2023 WBC Finals.
Yu Darvish, who pitched in the 8th inning, shuddered, saying, “This is going to be the final inning!”
Shohei Ohtani will be the closer on the mound in the ninth inning, while the third hitter will be three-time MVP Mike Trout. The last piece necessary for Japan to win the WBC championship was filled with the greatest matchup that will forever be engraved in baseball history.
Then came that ending.
Having supported the WBC for four consecutive tournaments as an interpreter, I have never been more excited and moved than at this tournament. To be honest, I’m currently a WBC loss (laughs), but I would like to take this opportunity to write about “another WBC” from the perspective of an interpreter.

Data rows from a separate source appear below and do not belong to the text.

(* ===== verification/Balanced.v ===== *)
(** * Scoring consolidations

    Model of [pkg/controllers/disruption/balanced.go] and of the scores and
    costs of [types.go]: a move of a pool with the Balanced policy is approved
    when its share of the pool's cost is large enough for its share of the
    pool's disruption.  All of it in IEEE doubles.  Metrics, events and logs are
    left out. *)

From Stdlib Require Import SpecFloat.
From S2P Require Import Prelude Float64 Requirement Kube Taints HostPorts Volumes Requirements Resources InstanceTypes PodUtils StateNode NodeClaim Packing Replacements Consolidation Cost.

Record NodePoolTotals := mkTotals { TotalCost : float64; TotalDisruptionCost : float64 }.

Record ScoreResult := mkScoreResult { SavingsFraction : float64; DisruptionFraction : float64; sr_K : Z }.

#[export] Instance ScoreResult_eq_dec : EqDecision ScoreResult.
Proof. solve_decision. Defined.

Definition BalancedK : Z := 2.

Definition PerNodeBaseDisruptionCost : float64 := fofint 1.

(** ** Scores *)

Definition Score (r : ScoreResult) : float64 :=
  if fleb (SavingsFraction r) (fofint 0) then fofint 0
  else match DisruptionFraction r with
       | S754_zero _ => S754_infinity false
       | _ => fdiv (SavingsFraction r) (DisruptionFraction r)
       end.

Definition Threshold (r : ScoreResult) : float64 := fdiv (fofint 1) (fofint (sr_K r)).

Definition Approved (r : ScoreResult) : bool := fleb (Threshold r) (Score r).

Definition ScoreMove (savings disruptionCost : float64) (totals : NodePoolTotals) (k : Z) : ScoreResult :=
  if fleb (TotalCost totals) (fofint 0) || fleb (TotalDisruptionCost totals) (fofint 0) then mkScoreResult (fofint 0) (fofint 0) k
  else mkScoreResult (fdiv savings (TotalCost totals)) (fdiv disruptionCost (TotalDisruptionCost totals)) k.

Definition IsBalanced (p : ConsolidationPolicy) : bool := match p with Balanced => true | _ => false end.

Section balanced.
Context {LT : LabelTables} {PL : ProviderLabels} {GR : GoRange} {PS : Parsers} {Q : Type} `{Quantity Q} {NI : NetIP} (rand : Z → Z).
Implicit Types (c : Candidate Q) (cands : list (Candidate Q)) (cmd : Command Q) (totals : gmap string NodePoolTotals) (nc : InflightClaim Q).

(** ** Costs of a candidate *)

Definition resolveNodePrice (labels : gmap string string) (instanceType : option (InstanceType Q)) : option float64 :=
  match instanceType with
  | None => Some (fofint 0)
  | Some it =>
      price ← OfferingPrice rand (it_Offerings it) (default ""%string (labels !! LabelTopologyZone)) (default ""%string (labels !! CapacityTypeLabelKey));
      Some (match price with
        | None => fofint 0
        | Some price => if is_nan price then fofint 0 else price
        end)
  end.

Definition computeRescheduleDisruptionCost (reschedulablePods : list Pod) : float64 :=
  foldl (λ cost p, fadd cost (fmax (fofint 0) (EvictionCost p))) PerNodeBaseDisruptionCost reschedulablePods.

Definition SavingsRatio c : float64 := fdiv (cd_Price c) (cd_RescheduleDisruptionCost c).

Definition OwnedByStaticNodePool c : bool := match cp_Replicas (cd_NodePool c) with None => false | Some _ => true end.

Definition IsEmpty c : bool := fleb (cd_RescheduleDisruptionCost c) PerNodeBaseDisruptionCost.

(** ** Costs of a command *)

Definition candidatesOf cands (pool : string) : list (Candidate Q) := with_key (λ c, cp_Name (cd_NodePool c)) cands pool.

Definition PoolDisruptionCost cmd (pool : string) : float64 :=
  match cmd_PoolDisruptionCosts cmd with
  | Some costs => default (fofint 0) (costs !! pool)
  | None => fsum (cd_RescheduleDisruptionCost <$> candidatesOf (cmd_Candidates cmd) pool)
  end.

Definition SourceCost cmd : float64 := sumCandidatePrices (cmd_Candidates cmd).

(** The cheapest available offering of the first option of each replacement,
    compatible with it or not. *)
Definition addDestination (price : float64) nc : float64 :=
  match ic_InstanceTypeOptions nc with
  | [] => price
  | it :: _ => match Cheapest (Available (it_Offerings it)) with None => price | Some o => fadd price (of_Price o) end
  end.

Definition EstimatedSavings cmd : float64 :=
  match cmd_Replacements cmd with
  | [] => SourceCost cmd
  | _ => fsub (SourceCost cmd) (foldl addDestination (fofint 0) (cmd_Replacements cmd))
  end.

(** ** Totals of the pools *)

(** The disruption cost a node adds to its pool: that of its candidate, the last
    of this name. *)
Definition addNodeCost (candidateByName : gmap string (Candidate Q)) (n : StateNode Q) (costs : gmap string float64)
    : option (gmap string float64) :=
  labels ← Labels n;
  match labels !! NodePoolLabelKey with
  | None => Some costs
  | Some pool =>
      name ← Name n;
      let cost := match candidateByName !! name with Some c => cd_RescheduleDisruptionCost c | None => DisruptionCost n end in
      Some (<[pool := fadd (default (fofint 0) (costs !! pool)) cost]> costs)
  end.

Fixpoint addNodeCosts candidateByName (nodes : list (StateNode Q)) (costs : gmap string float64) : option (gmap string float64) :=
  match nodes with
  | [] => Some costs
  | n :: nodes => costs ← addNodeCost candidateByName n costs; addNodeCosts candidateByName nodes costs
  end.

(** The totals of the pools of the candidates. *)
Definition computeNodePoolTotals (allCandidates : list (Candidate Q)) (allNodes : list (StateNode Q))
    (clusterCost : option ClusterCost) : option (gmap string NodePoolTotals) :=
  let candidateByName := foldl (λ m c, <[cd_Name c := c]> m) (∅ : gmap string (Candidate Q)) allCandidates in
  let fallback := foldl (λ m c,
    <[cp_Name (cd_NodePool c) := fadd (default (fofint 0) (m !! cp_Name (cd_NodePool c))) (cd_Price c)]> m) (∅ : gmap string float64) allCandidates in
  disruption ← addNodeCosts candidateByName allNodes ∅;
  Some (map_imap (λ pool cost, Some (mkTotals
    (match clusterCost with
     | None => cost
     | Some cc => let tracked := GetNodepoolCost cc pool in if fltb (fofint 0) tracked then tracked else cost
     end)
    (default (fofint 0) (disruption !! pool)))) fallback).

(** ** Approval *)

Definition poolNames cands : list string := uniq [] (cp_Name ∘ cd_NodePool <$> cands).

(** The score of the move for one pool, [None] for another policy. *)
Definition poolScore cmd totals (pool : string) : option ScoreResult :=
  match candidatesOf (cmd_Candidates cmd) pool with
  | [] => None
  | c :: _ as poolCandidates =>
      if negb (IsBalanced (cp_ConsolidationPolicy (cd_NodePool c))) then None
      else
        let savings := EstimatedSavings cmd in
        let poolCost := sumCandidatePrices poolCandidates in
        let totalCost := SourceCost cmd in
        let poolSavings :=
          if fltb (fofint 0) totalCost && (1 <? length (poolNames (cmd_Candidates cmd)))%nat
          then fmul savings (fdiv poolCost totalCost) else savings in
        Some (ScoreMove poolSavings (PoolDisruptionCost cmd pool) (default (mkTotals (fofint 0) (fofint 0)) (totals !! pool)) BalancedK)
  end.

Definition EvaluateBalancedMove cmd totals : bool * gmap string ScoreResult :=
  match cmd_Candidates cmd with
  | [] => (false, ∅)
  | _ =>
      foldl (λ acc pool,
        match poolScore cmd totals pool with
        | None => acc
        | Some result => (acc.1 && Approved result, <[pool := result]> acc.2)
        end) (true, ∅) (poolNames (cmd_Candidates cmd))
  end.

(** [None] are the totals of the evaluator that approves everything. *)
Definition ApproveCommand (evaluator : option (gmap string NodePoolTotals)) cmd : bool :=
  match evaluator with None => true | Some totals => (EvaluateBalancedMove cmd totals).1 end.

Definition CanPassThreshold (evaluator : option (gmap string NodePoolTotals)) c : bool :=
  match evaluator with
  | None => true
  | Some totals =>
      if negb (IsBalanced (cp_ConsolidationPolicy (cd_NodePool c))) then true
      else match totals !! cp_Name (cd_NodePool c) with
           | None => true
           | Some t => if fleb (TotalCost t) (fofint 0) then true
                       else Approved (ScoreMove (cd_Price c) (cd_RescheduleDisruptionCost c) t BalancedK)
           end
  end.
End balanced.

(** * Theory *)

Lemma elem_of_uniq seen l (x : string) : x ∈ uniq seen l ↔ x ∈ l ∧ x ∉ seen.
Proof.
  revert seen. induction l as [|y l IH]; intros seen; cbn [uniq]; [split; [by intros ?%not_elem_of_nil|by intros [?%not_elem_of_nil _]]|].
  assert (existsb (String.eqb y) seen = true ↔ y ∈ seen) as Hy.
  { rewrite existsb_exists. setoid_rewrite String.eqb_eq. rewrite list_elem_of_In. naive_solver. }
  destruct (existsb (String.eqb y) seen).
  - rewrite IH, elem_of_cons. assert (y ∈ seen) by tauto. split; [tauto|]. intros [[->|?] ?]; [done|done].
  - assert (y ∉ seen) as Hn by (intros Hin; by apply Hy in Hin). rewrite elem_of_cons, IH, !elem_of_cons.
    destruct (decide (x = y)) as [->|]; naive_solver.
Qed.

Lemma NoDup_uniq seen l : NoDup (uniq seen l).
Proof.
  revert seen. induction l as [|y l IH]; intros seen; cbn [uniq]; [constructor|]. destruct (existsb _ _); [done|].
  constructor; [|done]. rewrite elem_of_uniq, elem_of_cons. tauto.
Qed.

Section theory.
Context {LT : LabelTables} {PL : ProviderLabels} {GR : GoRange} {PS : Parsers} {Q : Type} `{Quantity Q} {NI : NetIP}.
Implicit Types (c : Candidate Q) (cands : list (Candidate Q)) (cmd : Command Q) (totals : gmap string NodePoolTotals).

(** The disruption costs a command carries are those of its candidates. *)
Lemma addPoolCost_sum cands costs pool :
  default (fofint 0) (foldl addPoolCost costs cands !! pool) =
  foldl fadd (default (fofint 0) (costs !! pool)) (cd_RescheduleDisruptionCost <$> candidatesOf cands pool).
Proof.
  revert costs. induction cands as [|c cands IH]; intros costs; [done|]. cbn [foldl]. rewrite IH. unfold addPoolCost at 1, candidatesOf, with_key.
  cbn [List.filter]. case_bool_decide as Hp.
  - rewrite <- Hp, lookup_insert_eq. done.
  - by rewrite lookup_insert_ne.
Qed.

Lemma PoolDisruptionCost_cached cands ncs (limit : float64) pool :
  PoolDisruptionCost (mkCommand cands ncs (computePoolDisruptionCosts cands) limit) pool =
  PoolDisruptionCost (mkCommand cands ncs None limit) pool.
Proof.
  unfold PoolDisruptionCost, computePoolDisruptionCosts. cbn [cmd_PoolDisruptionCosts cmd_Candidates]. destruct cands as [|c cands]; [done|].
  rewrite addPoolCost_sum. done.
Qed.
(* ===== verification/MultiNode.v ===== *)
(** * Consolidating several nodes

    Model of the predicates of [consolidation.go], of
    [pkg/controllers/disruption/emptiness.go] and of
    [pkg/controllers/disruption/multinodeconsolidation.go]: which nodes may be
    consolidated, the deletion of empty nodes, and the binary search for the
    largest batch of nodes that one command can consolidate.  The state of a
    method is that of [Consolidation.v] with the time of the last change of the
    cluster it has seen.  The search is bounded by fuel, [None] when it runs out
    or an evaluation panics; the theory shows that as many steps as there are
    candidates are enough. *)

From Stdlib Require Import SpecFloat.
From S2P Require Import Prelude Float64 Requirement Kube Taints HostPorts Volumes Requirements Resources InstanceTypes PodUtils StateNode NodeClaim Packing Replacements Consolidation Cost Balanced Matching Validation.

Inductive ValidationOutcome (Q : Type) `{NetIP} :=
  | NotValidated (isValidationError : bool)
  | Validated (cmd : Command Q).
Arguments NotValidated {Q _}.
Arguments Validated {Q _}.

(** What a method reads of the cluster besides the simulation. *)
Class MethodWorld (W Q : Type) `{NetIP} := {
  ConsolidationStateOf : W → W * Z;                       (* cluster.ConsolidationState *)
  HasBufferPods : W → string → bool;
  Validate : W → Command Q → Z → W * ValidationOutcome Q; (* after this delay *)
}.

Record MethodState (W : Type) := mkMethodState {
  ms_pass : ConsolidationState W;
  lastConsolidationState : Z;
}.
Arguments mkMethodState {W}.
Arguments ms_pass {W}.
Arguments lastConsolidationState {W}.

Section methods.
Context {LT : LabelTables} {PL : ProviderLabels} {GS : GoSort} {GR : GoRange} {PS : Parsers} {Q W : Type} `{Quantity Q} {NI : NetIP}
  {SIM : Simulation W Q} {MW : MethodWorld W Q} (overrideKey : Offering Q → string * string) (rand : Z → Z) (opts : ConsolidationOptions)
  (advisor : option (string → InstanceType Q → Offering Q → bool)) (evaluator : option (gmap string NodePoolTotals)).
Implicit Types (c : Candidate Q) (cands : list (Candidate Q)) (cmd : Command Q) (nc : InflightClaim Q)
  (st : ConsolidationState W) (ms : MethodState W) (budget : gmap string Z).

(** ** Which nodes *)

(** [consolidation.ShouldDisrupt] *)
Definition ShouldDisrupt c : bool :=
  negb (OwnedByStaticNodePool c) &&
  match cd_instanceType c with None => false | Some _ => true end &&
  match cd_Labels c !! CapacityTypeLabelKey with None => false | Some _ => true end &&
  match cd_Labels c !! LabelTopologyZone with None => false | Some _ => true end &&
  match cp_ConsolidateAfter (cd_NodePool c) with None => false | Some _ => true end &&
  negb (IsEmpty c) &&
  negb (bool_decide (cp_ConsolidationPolicy (cd_NodePool c) = WhenEmpty)) &&
  cd_Consolidatable c.

(** [Emptiness.ShouldDisrupt] *)
Definition ShouldDisruptEmpty (w : W) c : bool :=
  negb (OwnedByStaticNodePool c) &&
  match cp_ConsolidateAfter (cd_NodePool c) with None => false | Some _ => true end &&
  negb (HasBufferPods w (cd_ProviderID c)) &&
  (IsEmpty c && cd_Consolidatable c).

Definition sortCandidates cands : list (Candidate Q) := gosort (λ a b, fltb (SavingsRatio b) (SavingsRatio a)) cands.

Definition IsConsolidated ms : MethodState W * bool :=
  let '(w, state) := ConsolidationStateOf (cs_world (ms_pass ms)) in
  (mkMethodState (withWorld (ms_pass ms) w) (lastConsolidationState ms), lastConsolidationState ms =? state).

Definition markConsolidated ms : MethodState W :=
  let '(w, state) := ConsolidationStateOf (cs_world (ms_pass ms)) in mkMethodState (withWorld (ms_pass ms) w) state.

(** The candidates that fit the budget, in order, and whether one did not. *)
Fixpoint filterByBudget budget cands : list (Candidate Q) * bool :=
  match cands with
  | [] => ([], false)
  | c :: cands =>
      if poolBudget budget c =? 0 then ((filterByBudget budget cands).1, true)
      else let '(kept, constrained) := filterByBudget (spendBudget budget c) cands in (c :: kept, constrained)
  end.

(** What [ComputeCommands] returns: an error or commands. *)
Definition Commands : Type := () + list (Command Q).

(** ** Empty nodes *)

Definition commandValidationDelay : Z := 15 * Second.

Definition validateOne ms cmd : MethodState W * Commands :=
  match Validate (cs_world (ms_pass ms)) cmd commandValidationDelay with
  | (w, NotValidated isValidationError) =>
      (mkMethodState (withWorld (ms_pass ms) w) (lastConsolidationState ms), if isValidationError then inr [] else inl ())
  | (w, Validated cmd) => (mkMethodState (withWorld (ms_pass ms) w) (lastConsolidationState ms), inr [cmd])
  end.

(** [Emptiness.ComputeCommands] *)
Definition ComputeEmptyCommands budget cands ms : MethodState W * Commands :=
  match IsConsolidated ms with
  | (ms, true) => (ms, inr [])
  | (ms, false) =>
      let '(empty, constrainedByBudgets) := filterByBudget budget (List.filter IsEmpty (sortCandidates cands)) in
      match empty with
      | [] => ((if constrainedByBudgets then ms else markConsolidated ms), inr [])
      | _ => validateOne ms (mkCommand empty [] (computePoolDisruptionCosts empty) (fofint 0))
      end
  end.

(** ** Several nodes *)

(** The names and the cheapest price of the nodes' instance types. *)
Fixpoint existingPrices cands (names : gset string) (prices : gmap string float64) : option (gset string * gmap string float64) :=
  match cands with
  | [] => Some (names, prices)
  | c :: cands =>
      it ← cd_instanceType c;
      let names := {[it_Name it]} ∪ names in
      match Cheapest (CompatibleOfferings (it_Offerings it) (NewLabelRequirements (cd_Labels c))) with
      | None => existingPrices cands names prices
      | Some o =>
          let existing := default MaxFloat64 (prices !! it_Name it) in
          existingPrices cands names (if fltb (of_Price o) existing then <[it_Name it := of_Price o]> prices else prices)
      end
  end.
Definition DeletePod {Q : Type} `{Quantity Q} {NI : NetIP} (c : Cluster Q) (now : Z) (podKey : NamespacedName) : Cluster Q :=
  let c := withAntiAffinityPods c (delete podKey (antiAffinityPods c)) in
  let c := updateNodeUsageFromPodCompletion c podKey in
  MarkUnconsolidated (withPodTimes c (ClearPodSchedulingMappings (podTimes c) podKey)) now.

(** [Cluster.Reset], which keeps two of the maps of pod times. *)
Definition Reset {Q : Type} `{NetIP} (c : Cluster Q) : Cluster Q :=
  mkCluster ∅ ∅ ∅ ∅ ∅ NodePoolState.Reset ∅ ∅
    (mkPodTimes ∅ ∅ ∅ (podHealthyNodePoolScheduledTime (podTimes c)) (podToNodeClaim (podTimes c)) ∅) 0 false ∅.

Japan was initially reluctant to join the WBC
The first time I heard about the WBC concept was in Detroit, where the MLB All-Star Game was held in July 2005. Prior to the home run race, MLB and the MLB Players Association held a press conference to announce the outline of the international tournament, which promoted the globalization of baseball.
It’s hard to believe now, but at the time, Japan, which was showing resistance to the inequality of distributions, actively participated in the WBC along with Cuba, which was before the normalization of diplomatic relations with the United States. I didn’t take a stance. I remember thinking, “I wonder if a tournament without Japan and Cuba participating would be exciting?” The final was Japan vs Cuba).
2005 is the year the Tohoku Rakuten Golden Eagles were born to replace the Osaka Kintetsu Buffaloes. Until November of the previous year, I was aiming to enter the baseball world as the GM of Livedoor, and after that, I was in a mental state like burnout for about half a year. At that time, when I heard about the WBC concept, what crossed my mind was the passion of Mr. Eiichiro Yamamoto (1997 Baseball Hall of Famer), who worked hard to make the world’s best baseball match ahead of the MLB.